I’ve heard it said that the world has changed, that the old world burned, that nothing can ever be the same. Here I am, at the end of 2021, looking at a future that offers, simply, more of the same.

That old world never burned. It was repackaged into an email. The old world was reworded, and we are living in its new language—its rights, its law and order.

After the fire, Capó Crucet put out a statement. Her second reading on campus had been canceled as a safety precaution, and GSU had changed her lodgings. Still she called for the campus to continue the “difficult and necessary conversation that began in the auditorium”—she asked for words after the flames. I don’t know Capó Crucet, but I can only imagine the strength it took to write this, and not, simply, to cry.

When all we have is ash, there is no raising a phoenix. There is only the long descent back into the mines, to extract more of ourselves, to bring it to the light and hope this time it survives.
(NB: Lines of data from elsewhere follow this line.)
(** ** Typing a text *)

Lemma hitScan_misses (posUnscaled : Point) (scale : Q)
    (pageAnns : list Annotation) (n : nat) :
  (forall j ann, pageAnns !! j = Some ann ->
     hitPart posUnscaled scale ann = None) ->
  hitScan posUnscaled scale pageAnns n = None.
Proof.
  intros Hnone. induction n as [| n IH]; cbn; [done |].
  destruct (pageAnns !! n) as [ann |] eqn:Hann; cbn; [| done].
  by rewrite (Hnone n ann Hann).
Qed.

(** X7.  A text typed at a click.  With the text tool, a press on an empty
    spot of the page opens the overlay there; once a text that is not
    blank is typed and finalized, the current page has one more
    annotation, last in its list: the trimmed text, in the current text
    settings, at the document point under the click (its corner times the
    zoom is the click point).  The model before is pushed on the undo
    stack, the redo stack is emptied and the overlay is closed. *)
Theorem typed_text_lands_at_the_click (pos : Point) (value : JS.jsstring)
    (st : AppState) (pageIndex : nat) (pageAnns : list Annotation) :
  isEditingText st = false ->
  activeTab st = TabEdit ->
  pageIndexOf st = Some pageIndex ->
  annotations st !! pageIndex = Some pageAnns ->
  (forall j ann, pageAnns !! j = Some ann ->
     hitPart (mkPoint (pt_x pos / scale st) (pt_y pos / scale st)) (scale st)
       ann = None) ->
  forallb JS.isWhiteSpace value = false ->
  ~ (scale st == 0)%Q ->
  exists st1 st3 t,
    onMouseDown ToolText false (Some pos) st = Some (st1, ToolText)
    /\ isEditingText st1 = true
    /\ textEditingState st1 = Some (mkEditing (pt_x pos) (pt_y pos) 150 [])
    /\ finalizeTextAnnotation (onTextInput value st1) = Some st3
    /\ annotations st3 = <[pageIndex := pageAnns ++ [AText t]]> (annotations st)
    /\ t_text t = JS.trim value
    /\ settingsOf t = textSettings st
    /\ (t_x t * scale st == pt_x pos)%Q
    /\ (t_y t * scale st == pt_y pos)%Q
    /\ undoStack st3 = undoStack st ++ [annotations st]
    /\ redoStack st3 = []
    /\ isEditingText st3 = false
    /\ textEditingState st3 = None.
Proof.
  intros Hedit Htab Hpage Hanns Hnone Hvalue Hscale.
  set (st1 := set_textEditingState
                (Some (mkEditing (pt_x pos) (pt_y pos) 150 []))
                (set_isEditingText true
                   (set_selectedAnnotationIndex (-1)%Z st))).
  destruct (measureText value (textSettings st) (onTextInput value st1))
    as [width height] eqn:Hmeasure.
  set (t := mkText (pt_x pos / scale st) (pt_y pos / scale st) (JS.trim value)
              (ts_size (textSettings st)) (ts_color (textSettings st))
              (ts_font (textSettings st)) (ts_bold (textSettings st))
              (width / (scale st * devicePixelRatio))
              (height / (scale st * devicePixelRatio))).
  exists st1,
    (set_textEditingState None
       (set_isEditingText false
          (set_annotations
             (<[pageIndex := pageAnns ++ [AText t]]> (annotations st))
             (pushHistory (onTextInput value st1))))), t.
  split.
  { unfold onMouseDown. rewrite Hedit, Htab, Hpage, Hanns.
    cbn [orb mbind option_bind]. by rewrite (hitScan_misses _ _ _ _ Hnone). }
  split; [done |]. split; [done |]. split.
  { unfold finalizeTextAnnotation, addAnnotation, pageIndexOf in *.
    cbn -[JS.trim JS.falsy measureText onTextInput st1].
    change (isEditingText (onTextInput value st1)) with true.
    change (textEditingState (onTextInput value st1))
      with (Some (mkEditing (pt_x pos) (pt_y pos) 150 value)).
    cbn -[JS.trim JS.falsy measureText onTextInput st1].
    rewrite trim_falsy, Hvalue.
    change (textSettings (onTextInput value st1)) with (textSettings st).
    rewrite Hmeasure.
    change (selectedAnnotationIndex (onTextInput value st1)) with (-1)%Z.
    cbn -[JS.trim onTextInput st1].
    change (currentPageNum (onTextInput value st1)) with (currentPageNum st).
    change (pageOrder (onTextInput value st1)) with (pageOrder st).
    rewrite Hpage.
    change (annotations (onTextInput value st1)) with (annotations st).
    rewrite Hanns. reflexivity. }
  split; [done |]. split; [done |]. split; [by destruct (textSettings st) |].
  split; [cbn; by field |]. split; [cbn; by field |]. done.
Qed.

(** ** Editing a text in place *)

Lemma textScan_topmost (posUnscaled : Point) (pageAnns : list Annotation)
    (n i : nat) (t : TextAnnotation) :
  pageAnns !! i = Some (AText t) ->
  inRect posUnscaled (t_x t) (t_y t) (t_width t) (t_height t) = true ->
  (forall j t', (i < j)%nat -> pageAnns !! j = Some (AText t') ->
     inRect posUnscaled (t_x t') (t_y t') (t_width t') (t_height t') = false) ->
  (i < n)%nat ->
  textScan posUnscaled pageAnns n = Some (i, t).
Proof.
  intros Hi Hin Habove. induction n as [| n IH]; [lia |]. intros Hlt. cbn.
  destruct (decide (i = n)) as [-> | Hne].
  - by rewrite Hi, Hin.
  - destruct (pageAnns !! n) as [[t' | d | img] |] eqn:Hn;
      try (apply IH; lia).
    rewrite (Habove n t') by (done || lia). apply IH. lia.
Qed.
Lemma resample_round_trip_shape_witness :
  resize_contract resize_nearest ∧ wf impulse ∧
  ∃ small back,
    resample resize_nearest impulse 2 2 3 = Ok small ∧
    has_shape (2, 2, channels impulse) small ∧
    resample resize_nearest small (width impulse) (height impulse) 3 = Ok back ∧
    has_shape (tf_shape impulse) back.
Proof.
  split; [exact resize_nearest_contract|]. split; [exact impulse_wf|].
  apply (resample_round_trip_shape resize_nearest impulse 2 2 3 3
           resize_nearest_contract impulse_wf);
    first [by (cbn; lia) | lia | by do 2 right; left].
Defined.

(** X11.  Under the contract of the library resize, for every tensor at
    least two samples high and wide, [wavelet] raises nothing and returns
    the difference between the tensor and its round trip through half
    the size, a tensor of the shape of the input. *)
Theorem wavelet_shape (resize : ndarray → shape → Z → result ndarray) (t : ndarray) :
  resize_contract resize →
  wf t → 2 ≤ height t → 2 ≤ width t →
  ∃ down up,
    resample resize t (width t / 2) (height t / 2) 3 = Ok down ∧
    resample resize down (width t) (height t) 3 = Ok up ∧
    wavelet resize t = Ok (tf_subtract t up) ∧
    has_shape (tf_shape t) (tf_subtract t up).
Proof.
  intros Hc Hwf Hh Hw.
  assert (0 < height t / 2 ∧ 0 < width t / 2) as [Hh2 Hw2].
  { split; apply Nat.div_str_pos; lia. }
  assert (3 ∈ [0; 1; 3])%Z as H3 by (by do 2 right; left).
  destruct (resample_defined resize Hc t (width t / 2) (height t / 2) 3)
    as [down Hdown]; try done; try lia.
  pose proof (resample_Ok resize Hc t down _ _ 3 Hwf Hdown) as [[= Hdh Hdw Hdc] Hwfd].
  destruct (resample_defined resize Hc down (width t) (height t) 3)
    as [up Hup]; try done; try lia;
    [by rewrite Hdh | by rewrite Hdw |].
  pose proof (resample_Ok resize Hc down up _ _ 3 Hwfd Hup) as [Hsu Hwfu].
  rewrite Hdc in Hsu.
  exists down, up. unfold wavelet. cbn [tf_shape]. rewrite !trunc_half_nat.
  rewrite Hdown. cbn [mbind result_bind]. rewrite Hup. cbn [mbind result_bind].
  rewrite tensor_sub_same_shape by done. split_and!; try done.
  split; [done|]. by apply wf_tzip.
Qed.
(** * ChemTools: the rational energy model and the local reactivity layer

    A shallow embedding of [chemtools/conceptual/rational.py]
    ([RationalGlobalTool]) and of the parts of the global and local tools
    that the specification describes, with the properties of the
    specification stated and settled against it.

    Numbers.  The program computes with Python floats: the electron counts and
    the energies of the samples are floats, as in the tests.  The embedding is
    the exact-arithmetic idealisation: a finite number is a canonical rational
    ([Qc]), there is no rounding and no overflow, and a division whose divisor
    is zero raises [ZeroDivisionError], as [/] does on Python floats.  The
    non-finite floats a caller can pass as an electron count ([inf], [-inf],
    [nan]) are kept as separate values.  The concrete inputs below are dyadic
    rationals wherever an outcome of the program is read off them, so that
    the float computation is exact on them too. *)

From Stdlib Require Import QArith Qcanon Field Lqa.
From stdpp Require Import base numbers option list sorting strings gmap.

Local Open Scope Qc_scope.

(** ** Python values *)

(** A Python float: a finite number or one of the three non-finite values. *)
Inductive pyfloat : Type :=
  | Fin (q : Qc)
  | PInf
  | NInf
  | NaN.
I anticipate a day when the pandemic has faded, and “never forget” is our cry—never forget the sick and the dead, the injustice and brutality. But is it enough to never forget? Is it enough to know the past, to have lived through it?

In Argentina, the 1984 Nunca Más report investigated the atrocities committed under the junta. Nunca Más is not the same as Never Forget. It means Never Again.

Gina Isabel Rodriguez is currently revising her novel based on the Chilean dictatorship. She is a 2022 LitUp Fellow with Reese’s Book Club and has been a juried fellow at the Saltonstall Arts Colony. Her writing has recently appeared in Electric Lit, and she has reviewed books for the Harvard Review and The Rumpus.